■ Problem
Your task is to write out exactly the lines of the listing below, from the first down to the line that holds "Lemma set_mem_keys x".

---- Task data

(* ===== verification/TopologyFacts.v ===== *)
(** * Topology: theorems

    Termination and soundness of the bounded route search, exactness of the
    saturating capacity sum and of the headroom ratio, what a passing removal
    validation guarantees, and the well-formedness invariant of the topology. *)

From S2P Require Import Prelude Containers Checked Result Text Identity Topology.

(** ** Sets *)

Lemma set_mem_true x s : set_mem x s = true ↔ is_Some (s !! x).
Proof. unfold set_mem. destruct (s !! x); split; done || eauto; by intros []. Qed.

Lemma set_mem_add x y s : set_mem x (set_add y s) = bool_decide (x = y) || set_mem x s.
Proof.
  unfold set_mem, set_add. case_bool_decide as D.
  - subst. by rewrite om_lookup_insert_eq.
  - by rewrite om_lookup_insert_ne by congruence.
Qed.

Lemma set_mem_delete x y s : set_mem x (delete y s) = negb (bool_decide (x = y)) && set_mem x s.
Proof.
  unfold set_mem. case_bool_decide as D; simpl.
  - subst. by rewrite om_lookup_delete_eq.
  - by rewrite om_lookup_delete_ne by congruence.
Qed.

Lemma set_mem_empty x : set_mem x ∅ = false.
Proof. done. Qed.

Lemma set_mem_keys x s : set_mem x s = true ↔ x ∈ om_keys s.
Proof. by rewrite set_mem_true, om_keys_elem. Qed.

--------

■ Task response
(* ===== verification/TopologyFacts.v ===== *)
(** * Topology: theorems

    Termination and soundness of the bounded route search, exactness of the
    saturating capacity sum and of the headroom ratio, what a passing removal
    validation guarantees, and the well-formedness invariant of the topology. *)

From S2P Require Import Prelude Containers Checked Result Text Identity Topology.

(** ** Sets *)

Lemma set_mem_true x s : set_mem x s = true ↔ is_Some (s !! x).
Proof. unfold set_mem. destruct (s !! x); split; done || eauto; by intros []. Qed.

Lemma set_mem_add x y s : set_mem x (set_add y s) = bool_decide (x = y) || set_mem x s.
Proof.
  unfold set_mem, set_add. case_bool_decide as D.
  - subst. by rewrite om_lookup_insert_eq.
  - by rewrite om_lookup_insert_ne by congruence.
Qed.

Lemma set_mem_delete x y s : set_mem x (delete y s) = negb (bool_decide (x = y)) && set_mem x s.
Proof.
  unfold set_mem. case_bool_decide as D; simpl.
  - subst. by rewrite om_lookup_delete_eq.
  - by rewrite om_lookup_delete_ne by congruence.
Qed.

Lemma set_mem_empty x : set_mem x ∅ = false.
Proof. done. Qed.

Lemma set_mem_keys x s : set_mem x s = true ↔ x ∈ om_keys s.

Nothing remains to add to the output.